Computerworld - The Ohio state attorney general’s office is investigating the terms of a contract between the state Department of Administrative Services and a New Jersey-based prescription drug benefits provider after a laptop computer containing the unencrypted Social Security numbers and birth dates of about 4,300 state workers and 300 of their dependents was stolen in late December.

The theft wasn’t reported to the state until last month.

Ben Piscitelli, a spokesman for the Ohio Department of Administrative Services (DAS), said the laptop was stolen Dec. 28 from the home of an employee of Medco Health Solutions Inc., which handles prescription drug benefits for state employees. Medco officials waited until Feb. 8 to inform the state about the theft.

“We told them that delay was unacceptable,” Piscitelli said. Officials of the Franklin Lakes, N.J.-based company met with state DAS officials on Feb. 16 and agreed to provide free credit- and fraud-monitoring services to the affected workers for one year to help them watch their credit records for potential illegal activity, he said. The DAS announced the incident and its aftermath in a statement last week .

The DAS has also asked Attorney General Jim Petro to review the two-year, $4 million drug benefits management contract DAS has with Medco through July 2007.

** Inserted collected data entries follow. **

Lemma merge_one_map k v : (merge_one k v).1 = <[rec_NodeID v := merged k v]> k.
Proof.
  unfold merge_one, merged. destruct (k !! rec_NodeID v) as [e|] eqn:E; [|done].
  destruct (_ <? _); cbn; [done|]. by rewrite insert_id.
Qed.

Lemma merge_one_lookup k v id :
  (merge_one k v).1 !! id = if decide (id = rec_NodeID v) then Some (merged k v) else k !! id.
Proof.
  rewrite merge_one_map. destruct (decide (id = rec_NodeID v)) as [->|]; [by rewrite lookup_insert_eq|].
  by rewrite lookup_insert_ne.
Qed.

Lemma merge_all_cons k v vs : (merge_all k (v :: vs)).1 = (merge_all (merge_one k v).1 vs).1.
Proof. cbn. destruct (merge_one k v) as [k1 ps]. cbn. by destruct (merge_all k1 vs). Qed.

Lemma merged_LastSeen k v : rec_LastSeen v <= rec_LastSeen (merged k v).
Proof. unfold merged. destruct (k !! rec_NodeID v); [|lia]. destruct (Z.ltb_spec (rec_LastSeen p) (rec_LastSeen v)); cbn; lia. Qed.

(** No merge removes a record or makes one older. *)
Lemma merge_one_mono k v id r :
  k !! id = Some r -> exists r', (merge_one k v).1 !! id = Some r' /\ rec_LastSeen r <= rec_LastSeen r'.
Proof.
  intros Hr. rewrite merge_one_lookup. destruct (decide _) as [->|]; [|by exists r].
  exists (merged k v). split; [done|]. unfold merged. rewrite Hr.
  destruct (Z.ltb_spec (rec_LastSeen r) (rec_LastSeen v)); cbn; lia.
Qed.

Lemma merge_all_mono k vs id r :
  k !! id = Some r -> exists r', (merge_all k vs).1 !! id = Some r' /\ rec_LastSeen r <= rec_LastSeen r'.
Proof.
  revert k r. induction vs as [|v vs IH]; intros k r Hr; [by exists r|].
  rewrite merge_all_cons. destruct (merge_one_mono k v id r Hr) as (r1 & Hr1 & Hle).
  destruct (IH _ _ Hr1) as (r2 & Hr2 & Hle2). exists r2. split; [done|lia].
Qed.
(* ===== verification/Program.v ===== *)
(** * Program: the node's main function

    [cmd/micelio/main.go]: the boot, the goroutines it starts, and the
    shutdown.  The running program is the transport's node, or the bare hub
    when there is no transport, and the SSH server; [prog_step] is one step of one of
    their goroutines, of the hub's loop or of [main]. *)

From S2P Require Import Prelude Bytes Messages Seen KeyRing RateLimit Gossip Stream Frame Noise Strs Text.
From S2P Require Import Concrete Identity Peer Partyline Store Config Logging Manager Discovery Node Ssh SshServer.

(** ** Boot *)

(** What ends the program with status 1. *)
Inductive fatal :=
| FConfig (e : load_error)
| FInvalid
| FDataDir
| FIdentity (e : identity_error)
| FStore
| FTransport
| FSsh.

(** Where [main] is: waiting for the signal; after [cancel]; after [mgr.Stop];
    in [sshServer.Stop], waiting for the connections; after it; returned. *)
Inductive main_pc := MRunning | MCancelled | MNetStopped | MDraining | MHubStop | MExited (status : Z).

(** [mgr.Start]: not called yet; listening; failed, and its error logged. *)
Inductive net_start := NotStarted | Started | StartFailed.

#[export] Instance net_start_eq_dec : EqDecision net_start.
Proof. solve_decision. Defined.

#[export] Instance main_pc_eq_dec : EqDecision main_pc.
Proof. solve_decision. Defined.

Record Program (N S : Type) := mkProgram {
  pg_cfg : Config;
  pg_id : Identity;
  pg_log : Log;
  pg_net : Node N S + Hub;        (* the manager, if there is one, holds the hub *)
  pg_started : net_start;
  pg_ssh : Server + SshState;     (* before and after [sshServer.Listen] *)
  pg_pc : main_pc
}.
Arguments mkProgram {N S}.
Arguments pg_cfg {N S}.
Arguments pg_id {N S}.
Arguments pg_log {N S}.
Arguments pg_net {N S}.
Arguments pg_started {N S}.
Arguments pg_ssh {N S}.
Arguments pg_pc {N S}.

Section Program.
Context `{Crypto} `{Proto} `{KeyLib} `{NoiseXX} {C : Type} `{Conn C} {S : Type} `{Store S} `{RecordCodec}.
Context (toml_Decode : bytes -> Config -> option Config).
Context (ParseAuthorizedKey : bytes -> option (bytes * bytes)).

Abbreviation N := (noiseConn C).
Implicit Types (p : Program N S).

(** What the program finds when it starts. *)
Record Env := mkEnv {
  env_flags : Flags;
  env_configPath : string;
  env_host : string;
  env_home : option string;
  env_logLevel : string;
  env_configs : string -> file_state;      (* the files as [config.Load] sees them *)
  env_fs : FS;                             (* as [identity.Load] does *)
  env_key : option bytes;                  (* what [ed25519.GenerateKey] would return *)
  env_mkdir : string -> bool;              (* whether [os.MkdirAll] succeeds *)
  env_store : string -> option S;          (* [boltstore.Open] *)
  env_authorized : string -> option bytes  (* [os.ReadFile] *)
}.

Definition boot (g : Log) (env : Env) : result (Program N S) fatal :=
  match Config.Load toml_Decode (env_host env) (env_home env) (env_configs env) (env_configPath env) with
  | inr e => Err (FConfig e)
  | inl cfg0 =>
      match settle cfg0 (env_flags env) (env_logLevel env) (env_home env) with
      | None => Err FInvalid
      | Some cfg =>
          let g := Init g (log_Level (cfg_Logging cfg)) (log_Format (cfg_Logging cfg)) in
          let dataDir := node_DataDir (cfg_Node cfg) in
          if negb (env_mkdir env dataDir) then Err FDataDir
          else
            match Identity.Load (env_fs env) (env_key env) dataDir with
            | (Err e, _) => Err (FIdentity e)
            | (Ok id, _) =>
                match env_store env (filepath_Join [dataDir; "data.db"%string]) with
                | None => Err FStore
                | Some store =>
                    let hub := NewHub (node_Name (cfg_Node cfg)) in
                    let net :=
                      if has_transport cfg
                      then (fun m => inl (mkNode m ∅ false)) <$> NewManager cfg id hub (Some store)
                      else Some (inr hub) in
                    match net with
                    | None => Err FTransport
                    | Some net =>
                        match NewServer ParseAuthorizedKey (env_authorized env (filepath_Join [dataDir; "authorized_keys"%string])) with
                        | None => Err FSsh
                        | Some s => Ok (mkProgram cfg id g net NotStarted (inl s) MRunning)
                        end
                    end
                end
            end
      end
  end.

(** ** The running program *)

Definition prog_hub p : Hub := match pg_net p with inl n => w_hub (m_world (n_mgr n)) | inr h => h end.

Definition set_net p (net : Node N S + Hub) : Program N S :=
  mkProgram (pg_cfg p) (pg_id p) (pg_log p) net (pg_started p) (pg_ssh p) (pg_pc p).
Definition set_started p (b : net_start) : Program N S :=
  mkProgram (pg_cfg p) (pg_id p) (pg_log p) (pg_net p) b (pg_ssh p) (pg_pc p).
Definition set_ssh p (s : Server + SshState) : Program N S :=
  mkProgram (pg_cfg p) (pg_id p) (pg_log p) (pg_net p) (pg_started p) s (pg_pc p).
Definition set_pc p (pc : main_pc) : Program N S :=
  mkProgram (pg_cfg p) (pg_id p) (pg_log p) (pg_net p) (pg_started p) (pg_ssh p) pc.

Definition set_prog_hub p (h : Hub) : Program N S :=
  set_net p
    match pg_net p with
    | inl n => inl (set_mgr n (upd_world (n_mgr n) (w_set_hub (m_world (n_mgr n)) h)))
    | inr _ => inr h
    end.

(** A step of the transport, of the SSH server, of the hub's loop, or of
    [main]; [timeout]: the five seconds of [sshServer.Stop] are over. *)
Inductive prog_event :=
| PNetStart (bound : option string)
| PNode (ev : node_event (C := C))
| PSshStart (bound : bool)
| PSsh (ev : srv_event)
| PHub
| PSignal
| PMain (timeout : bool).

(** The steps that goroutines of the transport take by themselves. *)
Definition own_node_event (ev : node_event (C := C)) : bool := match ev with NHub _ | NStop => false | _ => true end.
Definition own_srv_event (ev : srv_event) : bool := match ev with VCancel | VStop => false | _ => true end.

(** Calls of [main] on the server, which may not be listening yet. *)
Definition ssh_cancel (s : Server + SshState) : Server + SshState :=
  match s with inl s => inl s | inr st => inr (set_cancelled st) end.
Definition ssh_stop (s : Server + SshState) : Server + SshState :=
  match s with inl s => inl (server_stop s) | inr st => inr (set_srv st (server_stop (v_srv st))) end.
Definition ssh_wg (s : Server + SshState) : nat := match s with inl s => wg s | inr st => wg (v_srv st) end.

Definition main_step p (timeout : bool) : option (Program N S) :=
  match pg_pc p with
  | MCancelled =>
      Some (set_pc (match pg_net p with
                    | inl n => set_net p (inl (if n_stopped n then n else mkNode (Stop (n_mgr n)) (n_phase n) true))
                    | inr _ => p
                    end) MNetStopped)
  | MNetStopped => Some (set_pc (set_ssh p (ssh_stop (pg_ssh p))) MDraining)
  | MDraining => if timeout || (ssh_wg (pg_ssh p) =? 0)%nat then Some (set_pc p MHubStop) else None
  | MHubStop => Some (set_pc (set_prog_hub p (Hub_Stop (prog_hub p))) (MExited 0))
  | MRunning | MExited _ => None
  end.

Definition exited (pc : main_pc) : bool := match pc with MExited _ => true | _ => false end.

(** [None]: the step cannot happen now. *)
Definition prog_step p (ev : prog_event) : option (Program N S) :=
  if exited (pg_pc p) then None
  else
    match ev with
    | PNetStart bound =>
        match pg_net p with
        | inl n =>
            match pg_started p, Start (n_mgr n) bound with
            | NotStarted, None => Some (set_started p StartFailed)
            | NotStarted, Some m => Some (set_started (set_net p (inl (set_mgr n m))) Started)
            | _, _ => None
            end
        | inr _ => None
        end
    | PNode nev =>
        match pg_net p with
        | inl n =>
            if bool_decide (pg_started p = Started) && own_node_event nev then (fun n1 => set_net p (inl n1)) <$> node_step n nev else None
        | inr _ => None
        end
    | PSshStart bound =>
        match pg_ssh p with
        | inl s =>
            match ssh_Start s bound with
            | None => Some (set_pc p (MExited 1))
            | Some st =>
                let st := if bool_decide (pg_pc p = MRunning) then st else set_cancelled st in
                Some (set_ssh p (inr st))
            end
        | inr _ => None
        end
    | PSsh sev =>
        match pg_ssh p with
        | inr st =>
            if own_srv_event sev then
              match srv_step st (prog_hub p) sev with
              | None => None
              | Some (st1, h1) => Some (set_ssh (set_prog_hub p h1) (inr st1))
              end
            else None
        | inl _ => None
        end
    | PHub => set_prog_hub p <$> hub_step (prog_hub p) EDequeue
    | PSignal =>
        if bool_decide (pg_pc p = MRunning) then Some (set_pc (set_ssh p (ssh_cancel (pg_ssh p))) MCancelled) else None
    | PMain timeout => main_step p timeout
    end.

Fixpoint prog_run p (evs : list prog_event) : option (Program N S) :=
  match evs with
  | [] => Some p
  | ev :: evs' => match prog_step p ev with None => None | Some p1 => prog_run p1 evs' end
  end.

End Program.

Kim Norris, a spokeswoman for the attorney general’s office, said the contract is being reviewed for any violations that may have occurred in terms of data security. “If they promised to protect the information in a certain manner, those are the kinds of issues we’ll look at,” she said. “We’re working on that right now.”

If related violations of specific agreements are found, the state could sue Medco, Norris said.

Piscitelli said the Medco employee had possession of a laptop computer owned by Medco that contained the prescription benefits membership numbers -- which are the same as employee Social Security numbers -- of the state employees and dependents. Birth dates and details about the drugs the patients were taking were also in the data records. But the data, which is from 2003 and 2004, did not include names or addresses of the affected persons.

The Medco employee was using the data for a routine audit of the prescription benefits records of the patients, Piscitelli said.

“Our concern is that the state can’t gamble” with such data losses, he said. “We hope that this was just a theft, that someone was interested in the laptop and not the information on it.”

The agency has received no reports of identity theft or credit fraud from any of the persons affected by the incident, Piscitelli said.